More than 60% of this huge list is church music.

More than 15% of the rest of it is unpublished.

I rest my case


----------



## Mirror Image (Apr 20, 2009)

Reiner Torheit said:


> More than 60% of this huge list is church music.
> 
> More than 15% of the rest of it is unpublished.
> 
> I rest my case


You don't have a case. You said he didn't write any music for the concert halls and *you were wrong*. Whether it's published or unpublished, isn't the issue. He wrote many orchestral pieces or else I wouldn't have any recordings of them.

Here is what you said:



Reiner Torheit said:


> The main reason he is not appreciated more widely is that he wrote only for churches, and nothing for the concert-hall or theatre.. the main arenas in which we usually hear music.


As you can see, *you are wrong*, he wrote plenty of music for orchestra.

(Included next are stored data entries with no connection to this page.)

(** Turn every boolean comparison on [Z] into its proposition. *)
Ltac zbool :=
  repeat match goal with
  | H : (_ <? _) = true |- _ => apply Z.ltb_lt in H
  | H : (_ <? _) = false |- _ => apply Z.ltb_ge in H
  | H : (_ <=? _) = true |- _ => apply Z.leb_le in H
  | H : (_ <=? _) = false |- _ => apply Z.leb_gt in H
  | H : (_ =? _) = true |- _ => apply Z.eqb_eq in H
  | H : (_ =? _) = false |- _ => apply Z.eqb_neq in H
  | H : (_ && _)%bool = true |- _ => apply andb_prop in H as [? ?]
  | H : negb _ = true |- _ => apply negb_true_iff in H
  | H : negb _ = false |- _ => apply negb_false_iff in H
  end.

(** Case on an innermost boolean test of the goal. *)
Ltac case_if :=
  match goal with
  | |- context [if ?b then _ else _] =>
      lazymatch type of b with
      | bool =>
          lazymatch b with
          | context [match _ with _ => _ end] => fail
          | _ => let E := fresh "E" in destruct b eqn:E
          end
      end
  end; zbool.

(** The same in a hypothesis, discarding the contradictory branches. *)
Ltac case_if_in H :=
  match type of H with
  | context [if ?b then _ else _] =>
      lazymatch type of b with
      | bool =>
          lazymatch b with
          | context [match _ with _ => _ end] => fail
          | _ => let E := fresh "E" in destruct b eqn:E
          end
      end
  end; simplify_eq/=; zbool.

(** ** Facts about the integer operations *)
Lemma checked_add_Some w a b c :
  checked_add w a b = Some c <-> c = a + b /\ a + b < 2 ^ w.
Proof. unfold checked_add. case_match; zbool; naive_solver lia. Qed.

Lemma checked_add_None w a b :
  checked_add w a b = None <-> 2 ^ w <= a + b.
Proof. unfold checked_add. case_match; zbool; naive_solver lia. Qed.

Lemma checked_sub_Some a b c :
  checked_sub a b = Some c <-> c = a - b /\ b <= a.
Proof. unfold checked_sub. case_match; zbool; naive_solver lia. Qed.

Lemma checked_sub_None a b : checked_sub a b = None <-> a < b.
Proof. unfold checked_sub. case_match; zbool; naive_solver lia. Qed.

Lemma checked_mul_Some w a b c :
  checked_mul w a b = Some c <-> c = a * b /\ a * b < 2 ^ w.
Proof. unfold checked_mul. case_match; zbool; naive_solver lia. Qed.

Lemma try_narrow_Some w z c : try_narrow w z = Some c <-> c = z /\ z < 2 ^ w.
Proof. unfold try_narrow. case_match; zbool; naive_solver lia. Qed.

Lemma ok_or_Ok {T E} (o : option T) (e : E) t :
  ok_or o e = Ok t <-> o = Some t.
Proof. destruct o; naive_solver. Qed.

Lemma uint_nonneg w z : uint w z -> 0 <= z.
Proof. unfold uint; lia. Qed.
Global Hint Resolve uint_nonneg : zaino.

(** ** Bytes

    A byte string is a list of [Z] in [0, 256); [to_le_bytes]/[from_le_bytes]
    and their big-endian counterparts are the Rust integer conversions at a
    width of [n] bytes. *)
Definition byte_ok (b : Z) : Prop := 0 <= b < 256.

Fixpoint to_le_bytes (n : nat) (z : Z) : list Z :=
  match n with
  | O => []
  | S n => z mod 256 :: to_le_bytes n (z / 256)
  end.
Fixpoint from_le_bytes (bs : list Z) : Z :=
  match bs with
  | [] => 0
  | b :: bs => b + 256 * from_le_bytes bs
  end.
Definition to_be_bytes (n : nat) (z : Z) : list Z := reverse (to_le_bytes n z).
Definition from_be_bytes (bs : list Z) : Z := from_le_bytes (reverse bs).

Lemma length_to_le_bytes n z : length (to_le_bytes n z) = n.
Proof. revert z. induction n; intros z; simpl; auto. Qed.

Lemma length_to_be_bytes n z : length (to_be_bytes n z) = n.
Proof. unfold to_be_bytes. by rewrite length_reverse, length_to_le_bytes. Qed.

Lemma to_le_bytes_ok n z : Forall byte_ok (to_le_bytes n z).
Proof.
  revert z. induction n; intros z; simpl; constructor; auto.
  unfold byte_ok. apply Z.mod_pos_bound. lia.
Qed.

Lemma to_be_bytes_ok n z : Forall byte_ok (to_be_bytes n z).
Proof. apply Forall_reverse, to_le_bytes_ok. Qed.

Lemma pow_bytes_S (n : nat) : 2 ^ (8 * Z.of_nat (S n)) = 256 * 2 ^ (8 * Z.of_nat n).
Proof.
  replace (8 * Z.of_nat (S n)) with (8 + 8 * Z.of_nat n) by lia.
  by rewrite Z.pow_add_r by lia.
Qed.

Lemma from_le_bytes_bound bs :
  Forall byte_ok bs -> uint (8 * Z.of_nat (length bs)) (from_le_bytes bs).
Proof.
  unfold uint, byte_ok. induction 1 as [|b bs Hb _ IH]; [simpl; lia|].
  cbn [length from_le_bytes]. rewrite pow_bytes_S. lia.
Qed.

Lemma from_be_bytes_bound bs :
  Forall byte_ok bs -> uint (8 * Z.of_nat (length bs)) (from_be_bytes bs).
Proof.
  intros H. unfold from_be_bytes. rewrite <- (length_reverse bs).
  by apply from_le_bytes_bound, Forall_reverse.
Qed.

(** Decoding what was encoded gives the number back, at its width. *)
Lemma from_to_le_bytes n z :
  uint (8 * Z.of_nat n) z -> from_le_bytes (to_le_bytes n z) = z.
Proof.
  revert z. induction n as [|n IH]; intros z [Hz Hlt].
  - simpl in *. lia.
  - rewrite pow_bytes_S in Hlt. cbn [to_le_bytes from_le_bytes].
    rewrite IH.
    + pose proof (Z.div_mod z 256). lia.
    + split; [apply Z.div_pos; lia|apply Z.div_lt_upper_bound; lia].
Qed.

Lemma from_to_be_bytes n z :
  uint (8 * Z.of_nat n) z -> from_be_bytes (to_be_bytes n z) = z.
Proof.
  intros. unfold from_be_bytes, to_be_bytes.
  rewrite reverse_involutive. by apply from_to_le_bytes.
Qed.

(** Encoding what was decoded gives the bytes back. *)
Lemma to_from_le_bytes bs :
  Forall byte_ok bs -> to_le_bytes (length bs) (from_le_bytes bs) = bs.
Proof.
  unfold byte_ok. induction 1 as [|b bs Hb _ IH]; [done|].
  cbn [length to_le_bytes from_le_bytes]. rewrite (Z.mul_comm 256).
  rewrite Z.mod_add, Z.mod_small, Z.div_add, Z.div_small, Z.add_0_l by lia.
  by rewrite IH.
Qed.

Lemma to_from_be_bytes bs :
  Forall byte_ok bs -> to_be_bytes (length bs) (from_be_bytes bs) = bs.
Proof.
  intros H. unfold to_be_bytes, from_be_bytes.
  rewrite <- (length_reverse bs), to_from_le_bytes by by apply Forall_reverse.
  apply reverse_involutive.
Qed.

Global Hint Rewrite length_to_le_bytes length_to_be_bytes : zaino_len.
Global Hint Resolve to_le_bytes_ok to_be_bytes_ok : zaino.

Lemma from_le_bytes_app l1 l2 :
  from_le_bytes (l1 ++ l2) = from_le_bytes l1 + 2 ^ (8 * Z.of_nat (length l1)) * from_le_bytes l2.
Proof.
  induction l1 as [|b l1 IH]; [simpl; lia|].
  cbn [app from_le_bytes length]. rewrite IH, pow_bytes_S. lia.
Qed.

Lemma from_be_bytes_app l1 l2 :
  from_be_bytes (l1 ++ l2) = 2 ^ (8 * Z.of_nat (length l2)) * from_be_bytes l1 + from_be_bytes l2.
Proof.
  unfold from_be_bytes. rewrite reverse_app, from_le_bytes_app, length_reverse. lia.
Qed.

(** ** Lists *)

(** An [omap] that never drops is a [map]. *)
Lemma lookup_omap_total {A B} (f : A -> option B) (l : list A) (i : nat) :
  (forall x, x ∈ l -> is_Some (f x)) -> omap f l !! i = (l !! i) ≫= f.
Proof.
  revert i. induction l as [|x l IH]; intros i Hf; [done|].
  destruct (Hf x ltac:(left)) as [y Hy]. cbn. rewrite Hy.
  destruct i as [|i]; [done|]. cbn. apply IH. intros x' Hx'. apply Hf. by right.
Qed.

Orchestral work is played by an orchestra and where do we normally hear orchestras? You guessed it, concert halls.


----------



## StlukesguildOhio (Dec 25, 2006)

He wrote some fine Church music, although I think you have to be religious to appreciate it.

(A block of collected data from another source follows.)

(* ===== verification/Types.v ===== *)
(** * Block data ([packages/zaino-primitives/src/types], [packages/zaino-chain-head/src/block.rs])

    The records the components exchange.  Hashes, identifiers and scripts are
    byte strings. *)

From S2P Require Import Prelude Difficulty.
From stdpp Require Import base gmap list.
From Stdlib Require Import ZArith.
Open Scope Z_scope.

Abbreviation BlockHash := (list Z) (only parsing).
Abbreviation TransactionId := (list Z) (only parsing).
Abbreviation Height := Z (only parsing).

(** [block_ref.rs] *)
Record BlockRef := mkBlockRef { br_hash : BlockHash; br_height : Height }.
Global Instance BlockRef_eq_dec : EqDecision BlockRef.
Proof. solve_decision. Defined.
Lemma BlockRef_ext (a b : BlockRef) :
  br_hash a = br_hash b -> br_height a = br_height b -> a = b.
Proof. destruct a, b; cbn; congruence. Qed.

(** [height_range.rs]: both ends inclusive. *)
Record HeightRange := mkHeightRange { range_start : Height; range_end : Height }.

(** [transaction.rs] *)
Record TransparentInput := mkTransparentInput { prev_txid : TransactionId; prev_index : Z }.
Record TransparentOutput := mkTransparentOutput { out_value : Z; out_script : list Z }.
Record TransparentData := mkTransparentData {
  inputs : list TransparentInput;
  outputs : list TransparentOutput }.
Record SaplingOutput := mkSaplingOutput {
  cmu : list Z; s_ephemeral_key : list Z; s_enc_ciphertext : list Z }.
Record SaplingData := mkSaplingData {
  spends : list (list Z);
  s_outputs : list SaplingOutput;
  s_value_balance : Z }.
Record OrchardAction := mkOrchardAction {
  nullifier : list Z; cmx : list Z; o_ephemeral_key : list Z; o_enc_ciphertext : list Z }.
Record OrchardData := mkOrchardData { actions : list OrchardAction; o_value_balance : Z }.
Record Transaction := mkTransaction {
  txid : TransactionId;
  transparent : TransparentData;
  sapling : SaplingData;
  orchard : OrchardData;
  ironwood : OrchardData }.

(** [equihash_solution.rs] *)
Inductive EquihashSolution := Standard (bytes : list Z) | Regtest (bytes : list Z).

(** [block.rs] *)
Record BlockHeader := mkBlockHeader {
  h_hash : BlockHash;
  h_version : Z;
  h_prev_hash : BlockHash;
  h_height : Height;
  h_time : Z;
  h_merkle_root : list Z;
  h_block_commitments : list Z;
  h_bits : CompactDifficulty.CompactDifficulty;
  h_nonce : list Z;
  h_solution : EquihashSolution }.
Record ChainMetadata := mkChainMetadata {
  sapling_tree_size : Z; orchard_tree_size : Z; ironwood_tree_size : Z }.
Record Block := mkBlock {
  header : BlockHeader;
  transactions : list Transaction;
  chain_metadata : ChainMetadata }.

(** [tree_roots.rs] *)
Record TreeRootInfo := mkTreeRootInfo { root : list Z; tree_size : Z }.
Record TreeRoots := mkTreeRoots {
  r_sapling : option TreeRootInfo;
  r_orchard : option TreeRootInfo;
  r_ironwood : option TreeRootInfo }.

(** [Outpoint], as the key of the spender maps. *)
Abbreviation Outpoint := (TransactionId * Z)%type (only parsing).

(** [ChainMetadata::from_tree_roots] *)
Definition from_tree_roots (roots : TreeRoots) : ChainMetadata :=
  let size o := match o with Some info => tree_size info | None => 0 end in
  mkChainMetadata (size (r_sapling roots)) (size (r_orchard roots)) (size (r_ironwood roots)).

(** [compact_block.rs] *)
Record PreIndexCompactTx := mkPreIndexCompactTx {
  pt_txid : TransactionId;
  transparent_inputs : list TransparentInput;
  transparent_outputs : list TransparentOutput;
  sapling_nullifiers : list (list Z);
  sapling_outputs : list SaplingOutput;
  orchard_actions : list OrchardAction;
  ironwood_actions : list OrchardAction }.
Record PreIndexCompactBlock := mkPreIndexCompactBlock {
  pb_hash : BlockHash;
  pb_prev_hash : BlockHash;
  pb_height : Z;
  pb_time : Z;
  pb_bits : CompactDifficulty.CompactDifficulty;
  pb_transactions : list PreIndexCompactTx }.
Record CompactBlock := mkCompactBlock {
  cb_hash : BlockHash;
  cb_prev_hash : BlockHash;
  cb_height : Z;
  cb_time : Z;
  cb_bits : CompactDifficulty.CompactDifficulty;
  cb_transactions : list PreIndexCompactTx;
  cb_chain_metadata : ChainMetadata }.
Definition pre_index_tx (tx : Transaction) : PreIndexCompactTx :=
  mkPreIndexCompactTx (txid tx) (inputs (transparent tx)) (outputs (transparent tx)) (spends (sapling tx))
    (s_outputs (sapling tx)) (actions (orchard tx)) (actions (ironwood tx)).
Definition pre_index_block (block : Block) : PreIndexCompactBlock :=
  mkPreIndexCompactBlock (h_hash (header block)) (h_prev_hash (header block)) (h_height (header block))
    (h_time (header block)) (h_bits (header block)) (pre_index_tx <$> transactions block).
(** [CompactBlock::from_pre_index] *)
Definition from_pre_index (pre : PreIndexCompactBlock) (chain_metadata : ChainMetadata) : CompactBlock :=
  mkCompactBlock (pb_hash pre) (pb_prev_hash pre) (pb_height pre) (pb_time pre) (pb_bits pre)
    (pb_transactions pre) chain_metadata.

(** [zaino-chain-head/src/block.rs]: a block as the chain head retains it. *)
Record ChainHeadBlock := mkChainHeadBlock {
  reference : BlockRef;
  parent_hash : BlockHash;
  chb_work : Z;
  chb_block : Block;
  tree_roots : TreeRoots }.
(** [ChainHeadBlock::hash] and [ChainHeadBlock::height] *)
Definition hash (b : ChainHeadBlock) : BlockHash := br_hash (reference b).
Definition height (b : ChainHeadBlock) : Height := br_height (reference b).

(** [ChainHeadWork::checked_add]: a [u128] accumulation. *)
Definition chain_head_work_checked_add (self block_work : Z) : option Z :=
  checked_add 128 self block_work.

(** ** Hash-map iteration

    [HashMap] iteration visits every entry once in an unspecified order.  The
    order is an interface: what uses it is proved for every order. *)
Class HashIter := {
  hiter : forall {K V : Type} `{Countable K}, gmap K V -> list (K * V);
  hiter_perm : forall {K V : Type} `{Countable K} (m : gmap K V),
    hiter m ≡ₚ map_to_list m }.

Definition keys `{HashIter} {K V} `{Countable K} (m : gmap K V) : list K := (hiter m).*1.
Definition values `{HashIter} {K V} `{Countable K} (m : gmap K V) : list V := (hiter m).*2.

(** One order, for evaluating on concrete inputs. *)
Definition canonical_iter : HashIter :=
  {| hiter := fun K V _ _ m => map_to_list m; hiter_perm := fun K V _ _ m => reflexivity _ |}.

(** ** Parallel work

    Work done concurrently completes in some order.  The order is an interface too:
    rayon's parallel iterators and [buffer_unordered] streams. *)
Class ParOrder := {
  par_order : forall {A : Type}, list A -> list A;
  par_order_perm : forall {A : Type} (l : list A), par_order l ≡ₚ l }.

Section HashIterFacts.
Context `{HashIter} {K V : Type} `{Countable K}.
Implicit Types m : gmap K V.

Lemma elem_of_hiter m k v : (k, v) ∈ hiter m <-> m !! k = Some v.
Proof. rewrite hiter_perm. apply elem_of_map_to_list. Qed.

Lemma elem_of_values m v : v ∈ values m <-> exists k, m !! k = Some v.
Proof.
  unfold values. rewrite list_elem_of_fmap. split.
  - intros ([k v'] & -> & Hin%elem_of_hiter). eauto.
  - intros [k Hk]. exists (k, v). split; [done|]. by apply elem_of_hiter.
Qed.

Lemma elem_of_keys m k : k ∈ keys m <-> is_Some (m !! k).
Proof.
  unfold keys. rewrite list_elem_of_fmap. split.
  - intros ([k' v'] & -> & Hin%elem_of_hiter). eauto.
  - intros [v Hk]. exists (k, v). split; [done|]. by apply elem_of_hiter.
Qed.

Lemma NoDup_keys m : NoDup (keys m).
Proof. unfold keys. rewrite hiter_perm. apply NoDup_fst_map_to_list. Qed.
End HashIterFacts.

That's ridiculous. Does one need to be religious to appreciate Bach's cantatas or Handel's _Messiah_? By the way... I only have a few recordings by Howells... all choral... and I love them.


----------



## StlukesguildOhio (Dec 25, 2006)

By the way... aren't English composers as a whole rather underrated? Perhaps this is to be expected considering the status the English hold in terms of literature.


----------



## Elgarian (Jul 30, 2008)

StlukesguildOhio said:


> By the way... aren't English composers as a whole rather underrated?


Even in England, they are, I'd say. I think it's interesting that a big effort was made during the last couple of decades to get a lot of C19th British orchestral stuff out on record - I'm thinking of composers like Parry, Bantock, Stanford, Mackenzie, Wallace (I extended the description to British to include these last) - but despite that ready availability I get the feeling that they never threatened to reach a wide audience. They haven't entered the concert repertoire (as far as I know), and the recordings seem only to have a small, specialist following, for whom 'British music' is a kind of hobby.

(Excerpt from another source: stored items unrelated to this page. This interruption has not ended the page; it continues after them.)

Lemma store_op_other st op n k : (op_namespace op, op_key op) <> (n, k) -> store_op st op !! (n, k) = st !! (n, k).
Proof.
  destruct op as [n' k' v|n' k']; cbn; intros Hne; [by apply lookup_insert_ne|by apply lookup_delete_ne].
Qed.
Lemma table_other st op es : op_namespace op <> ns -> table st es -> table (store_op st op) es.
Proof.
  intros Hop (Hwf & Hnd & Hes). split_and!; [done|done|]. intros kb vb.
  rewrite store_op_other by congruence. apply Hes.
Qed.
Lemma versioned_other st op :
  (op_namespace op, op_key op) <> (VERSION_META, string_bytes ns) -> versioned st -> versioned (store_op st op).
Proof. intros Hop Hv. unfold versioned. by rewrite store_op_other. Qed.
Lemma versioned_puts st es : versioned st -> versioned (store_ops st (put C ns <$> es)).
Proof.
  revert st. induction es as [|e es IH]; intros st Hv; [done|]. apply IH, versioned_other; [|done].
  cbn. congruence.
Qed.

(** What a bridge persists for a batch. *)
Definition persisted (es : list (Key C * Value C)) : list WriteOp := version_stamp C ns :: (put C ns <$> es).

Lemma table_persisted st es new :
  table st es -> all_wf new -> NoDup (es ++ new).*1 ->
  let st' := store_ops st (persisted new) in table st' (es ++ new) /\ versioned st'.
Proof.
  intros Ht Hwf Hnd. cbn zeta. cbn [persisted store_ops fold_left]. split.
  - apply table_puts; [|done|done]. by apply table_other; [cbn; congruence|].
  - apply versioned_puts. apply lookup_insert_eq.
Qed.

(** A reader sees the table it was told. *)
Context (r : BackendReader) (st : store) (Hr : reader_ok r st).

Lemma freshness_versioned : versioned st -> freshness C r ns = Ok Fresh.
Proof.
  intros Hv. unfold freshness, recorded_version. rewrite (ro_get _ _ Hr), Hv. cbn -[to_le_bytes from_le_bytes Z.eqb].
  rewrite blen_le, from_to_le_bytes by apply fnv1a_bound. change (Z.of_nat 8 =? 8) with true.
  cbn iota. by rewrite Z.eqb_refl.
Qed.

Lemma decode_entries_encoded es :
  all_wf es -> decode_entries C ((fun e => (encode_key C e.1, encode_value C e.2)) <$> es) = Ok es.
Proof.
  induction 1 as [|[k v] es Hwf _ IH]; [done|]. cbn. cbn in Hwf.
  rewrite (codec_key k v Hwf), (codec_value k v Hwf). cbn. by rewrite IH.
Qed.

Definition encoded (e : Key C * Value C) : RawKey * RawValue := (encode_key C e.1, encode_value C e.2).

The most gigantic under-rating of a major English work that I know of is Elgar's _The Spirit of England_. Maybe it's because 'For the Fallen' has become somehow 'stuck' by its association with Remembrance Day; but for me, it is the most incomprehensible example of neglect that I'm aware of.


----------



## TresPicos (Mar 21, 2009)

StlukesguildOhio said:


> By the way... aren't English composers as a whole rather underrated?


Yes, I think they are.

Partly because of the Purcell-Elgar gap, which marginalized England on the classical music scene for such a long time. Sure, now you have Elgar, Britten and Vaughan Williams, but on a classical music scene that, in itself, has been marginalized by modern music etc.


----------



## Mirror Image (Apr 20, 2009)

Reiner Torheit said:


> I rest my case


You still haven't responded to my last post. What a surprise.


----------



## Mirror Image (Apr 20, 2009)

Elgarian said:


> Even in England, they are, I'd say. I think it's interesting that a big effort was made during the last couple of decades to get a lot of C19th British orchestral stuff out on record - I'm thinking of composers like Parry, Bantock, Stanford, Mackenzie, Wallace (I extended the description to British to include these last) - but despite that ready availability I get the feeling that they never threatened to reach a wide audience. They haven't entered the concert repertoire (as far as I know), and the recordings seem only to have a small, specialist following, for whom 'British music' is a kind of hobby.
> 
> The most gigantic under-rating of a major English work that I know of is Elgar's _The Spirit of England_. Maybe it's because 'For the Fallen' has become somehow 'stuck' by its association with Remembrance Day; but for me, it is the most incomprehensible example of neglect that I'm aware of.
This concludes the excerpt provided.